WHAT TO WORK ON: Copy exactly the lines that run from the one containing "(targetPlayerName c) (claimType c) (claimValue c) (verified" through the end of the entries, both ends included.

DATA: Begin

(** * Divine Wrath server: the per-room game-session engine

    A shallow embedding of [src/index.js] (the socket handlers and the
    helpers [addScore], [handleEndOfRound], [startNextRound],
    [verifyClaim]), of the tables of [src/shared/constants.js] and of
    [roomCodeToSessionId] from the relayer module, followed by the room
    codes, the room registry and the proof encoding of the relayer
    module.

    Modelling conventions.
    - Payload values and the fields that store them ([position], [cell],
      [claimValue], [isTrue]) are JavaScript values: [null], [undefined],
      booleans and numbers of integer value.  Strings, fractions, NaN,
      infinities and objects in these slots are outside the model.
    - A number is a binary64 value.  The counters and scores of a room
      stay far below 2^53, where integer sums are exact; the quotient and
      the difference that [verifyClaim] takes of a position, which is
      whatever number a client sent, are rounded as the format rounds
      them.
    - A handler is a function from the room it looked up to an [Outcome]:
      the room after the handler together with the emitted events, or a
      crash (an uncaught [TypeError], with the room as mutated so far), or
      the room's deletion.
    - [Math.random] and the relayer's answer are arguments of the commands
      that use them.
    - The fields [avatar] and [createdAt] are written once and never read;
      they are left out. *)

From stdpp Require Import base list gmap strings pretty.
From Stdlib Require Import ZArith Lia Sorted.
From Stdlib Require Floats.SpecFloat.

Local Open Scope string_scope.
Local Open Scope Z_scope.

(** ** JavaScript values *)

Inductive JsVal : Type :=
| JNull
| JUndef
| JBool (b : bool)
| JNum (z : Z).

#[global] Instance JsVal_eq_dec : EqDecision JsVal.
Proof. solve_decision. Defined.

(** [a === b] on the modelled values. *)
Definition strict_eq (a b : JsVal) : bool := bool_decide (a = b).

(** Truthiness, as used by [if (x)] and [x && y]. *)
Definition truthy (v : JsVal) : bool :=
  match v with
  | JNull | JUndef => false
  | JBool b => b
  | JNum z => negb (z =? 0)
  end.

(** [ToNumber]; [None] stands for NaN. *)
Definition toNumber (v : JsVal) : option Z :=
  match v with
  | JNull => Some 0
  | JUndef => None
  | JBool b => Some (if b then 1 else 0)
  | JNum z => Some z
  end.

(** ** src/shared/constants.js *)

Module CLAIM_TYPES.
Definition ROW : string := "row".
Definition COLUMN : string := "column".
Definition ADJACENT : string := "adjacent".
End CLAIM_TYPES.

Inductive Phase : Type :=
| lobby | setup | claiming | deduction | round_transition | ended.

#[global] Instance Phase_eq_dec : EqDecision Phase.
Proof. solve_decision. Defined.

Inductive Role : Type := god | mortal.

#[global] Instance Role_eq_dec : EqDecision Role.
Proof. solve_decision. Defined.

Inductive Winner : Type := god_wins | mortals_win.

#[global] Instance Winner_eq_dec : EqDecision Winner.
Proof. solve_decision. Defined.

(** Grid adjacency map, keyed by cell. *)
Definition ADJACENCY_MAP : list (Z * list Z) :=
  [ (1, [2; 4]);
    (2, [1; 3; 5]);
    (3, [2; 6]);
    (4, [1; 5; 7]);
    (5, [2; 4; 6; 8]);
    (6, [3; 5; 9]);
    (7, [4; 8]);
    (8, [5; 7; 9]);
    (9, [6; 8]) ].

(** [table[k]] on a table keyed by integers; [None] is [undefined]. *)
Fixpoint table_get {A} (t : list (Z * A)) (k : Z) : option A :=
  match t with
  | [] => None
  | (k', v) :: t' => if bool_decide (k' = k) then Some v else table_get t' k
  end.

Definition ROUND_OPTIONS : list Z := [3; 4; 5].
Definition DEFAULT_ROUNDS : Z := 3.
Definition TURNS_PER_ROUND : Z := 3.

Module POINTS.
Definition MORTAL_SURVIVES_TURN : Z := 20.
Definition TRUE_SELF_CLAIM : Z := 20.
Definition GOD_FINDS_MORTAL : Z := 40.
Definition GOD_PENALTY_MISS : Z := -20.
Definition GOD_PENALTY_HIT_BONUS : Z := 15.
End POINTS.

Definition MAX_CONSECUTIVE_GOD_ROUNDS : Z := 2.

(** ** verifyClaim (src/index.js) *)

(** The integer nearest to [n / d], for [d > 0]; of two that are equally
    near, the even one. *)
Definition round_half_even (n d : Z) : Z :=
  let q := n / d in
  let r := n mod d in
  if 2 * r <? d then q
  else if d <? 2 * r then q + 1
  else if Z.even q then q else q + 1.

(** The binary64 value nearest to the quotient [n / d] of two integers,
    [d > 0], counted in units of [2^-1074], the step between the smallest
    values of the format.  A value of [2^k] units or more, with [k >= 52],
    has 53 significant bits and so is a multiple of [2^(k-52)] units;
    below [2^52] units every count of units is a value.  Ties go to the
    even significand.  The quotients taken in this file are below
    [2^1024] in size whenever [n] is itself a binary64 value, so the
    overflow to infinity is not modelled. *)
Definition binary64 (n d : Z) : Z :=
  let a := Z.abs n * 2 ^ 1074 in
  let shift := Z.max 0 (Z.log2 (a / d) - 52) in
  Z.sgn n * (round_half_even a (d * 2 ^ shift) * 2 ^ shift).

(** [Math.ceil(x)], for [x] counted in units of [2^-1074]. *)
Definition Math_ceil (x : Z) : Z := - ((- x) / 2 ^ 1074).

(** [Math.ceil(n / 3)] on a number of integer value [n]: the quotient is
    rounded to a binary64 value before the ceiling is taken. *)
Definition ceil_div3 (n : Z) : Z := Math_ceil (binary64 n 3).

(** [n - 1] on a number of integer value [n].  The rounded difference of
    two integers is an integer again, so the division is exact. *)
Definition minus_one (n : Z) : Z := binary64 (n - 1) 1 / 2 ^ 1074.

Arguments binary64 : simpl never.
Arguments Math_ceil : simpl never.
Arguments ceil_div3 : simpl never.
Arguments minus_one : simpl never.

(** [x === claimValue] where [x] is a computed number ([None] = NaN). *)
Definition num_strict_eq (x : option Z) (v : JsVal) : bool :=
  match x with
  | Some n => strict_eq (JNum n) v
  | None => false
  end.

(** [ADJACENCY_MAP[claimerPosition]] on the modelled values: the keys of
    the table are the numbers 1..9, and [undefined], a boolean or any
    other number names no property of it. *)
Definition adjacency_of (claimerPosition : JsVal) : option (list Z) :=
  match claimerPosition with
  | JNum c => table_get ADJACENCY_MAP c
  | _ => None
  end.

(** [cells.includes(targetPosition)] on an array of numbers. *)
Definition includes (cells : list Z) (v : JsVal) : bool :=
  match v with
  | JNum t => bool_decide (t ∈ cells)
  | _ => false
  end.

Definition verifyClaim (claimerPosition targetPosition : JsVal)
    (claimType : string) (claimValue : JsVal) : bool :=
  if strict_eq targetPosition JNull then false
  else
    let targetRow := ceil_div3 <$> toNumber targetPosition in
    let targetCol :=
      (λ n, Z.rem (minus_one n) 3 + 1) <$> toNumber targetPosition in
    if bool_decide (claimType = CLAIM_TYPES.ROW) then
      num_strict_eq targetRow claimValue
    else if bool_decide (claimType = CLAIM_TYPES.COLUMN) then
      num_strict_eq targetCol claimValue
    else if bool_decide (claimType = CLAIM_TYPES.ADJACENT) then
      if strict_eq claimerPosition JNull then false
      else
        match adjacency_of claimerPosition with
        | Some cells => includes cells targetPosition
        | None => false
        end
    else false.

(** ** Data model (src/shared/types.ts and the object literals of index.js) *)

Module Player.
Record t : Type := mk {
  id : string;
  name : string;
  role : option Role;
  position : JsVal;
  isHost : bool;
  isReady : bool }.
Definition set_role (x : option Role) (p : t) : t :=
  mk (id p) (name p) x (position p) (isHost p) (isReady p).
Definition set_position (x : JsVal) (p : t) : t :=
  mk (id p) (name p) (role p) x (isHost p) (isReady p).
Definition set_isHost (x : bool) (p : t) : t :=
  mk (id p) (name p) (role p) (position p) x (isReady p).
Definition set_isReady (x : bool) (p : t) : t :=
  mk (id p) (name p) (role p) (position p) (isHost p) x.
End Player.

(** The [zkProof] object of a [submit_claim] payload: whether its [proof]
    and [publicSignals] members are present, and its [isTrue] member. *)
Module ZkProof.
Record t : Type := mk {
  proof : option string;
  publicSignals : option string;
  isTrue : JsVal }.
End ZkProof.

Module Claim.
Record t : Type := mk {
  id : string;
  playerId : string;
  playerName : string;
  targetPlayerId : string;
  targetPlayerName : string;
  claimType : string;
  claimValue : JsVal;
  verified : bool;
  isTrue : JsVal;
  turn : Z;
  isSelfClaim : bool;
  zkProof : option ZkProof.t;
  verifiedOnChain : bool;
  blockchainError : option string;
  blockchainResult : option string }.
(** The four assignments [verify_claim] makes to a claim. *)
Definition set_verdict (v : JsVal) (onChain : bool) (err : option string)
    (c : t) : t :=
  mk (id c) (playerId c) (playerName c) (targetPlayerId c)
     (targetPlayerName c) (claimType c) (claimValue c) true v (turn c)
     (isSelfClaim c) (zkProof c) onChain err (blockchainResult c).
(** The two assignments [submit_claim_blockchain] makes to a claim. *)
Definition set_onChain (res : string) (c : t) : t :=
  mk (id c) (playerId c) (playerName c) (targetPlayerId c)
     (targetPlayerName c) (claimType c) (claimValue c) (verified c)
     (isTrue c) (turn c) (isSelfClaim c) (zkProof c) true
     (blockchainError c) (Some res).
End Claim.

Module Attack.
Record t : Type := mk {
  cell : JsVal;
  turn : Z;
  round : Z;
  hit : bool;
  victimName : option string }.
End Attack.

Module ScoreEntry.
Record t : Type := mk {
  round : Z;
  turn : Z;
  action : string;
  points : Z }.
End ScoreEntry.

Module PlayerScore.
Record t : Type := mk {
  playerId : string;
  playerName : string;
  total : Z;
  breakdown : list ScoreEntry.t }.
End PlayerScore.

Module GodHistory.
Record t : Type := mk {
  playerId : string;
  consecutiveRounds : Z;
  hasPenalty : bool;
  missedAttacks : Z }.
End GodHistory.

DATA: End

EXERCISE RESPONSE:
     (targetPlayerName c) (claimType c) (claimValue c) (verified c)
     (isTrue c) (turn c) (isSelfClaim c) (zkProof c) true
     (blockchainError c) (Some res).
End Claim.

Module Attack.
Record t : Type := mk {
  cell : JsVal;
  turn : Z;
  round : Z;
  hit : bool;
  victimName : option string }.
End Attack.

Module ScoreEntry.
Record t : Type := mk {
  round : Z;
  turn : Z;
  action : string;
  points : Z }.
End ScoreEntry.

Module PlayerScore.
Record t : Type := mk {
  playerId : string;
  playerName : string;
  total : Z;
  breakdown : list ScoreEntry.t }.
End PlayerScore.

Module GodHistory.
Record t : Type := mk {
  playerId : string;
  consecutiveRounds : Z;
  hasPenalty : bool;
  missedAttacks : Z }.
End GodHistory.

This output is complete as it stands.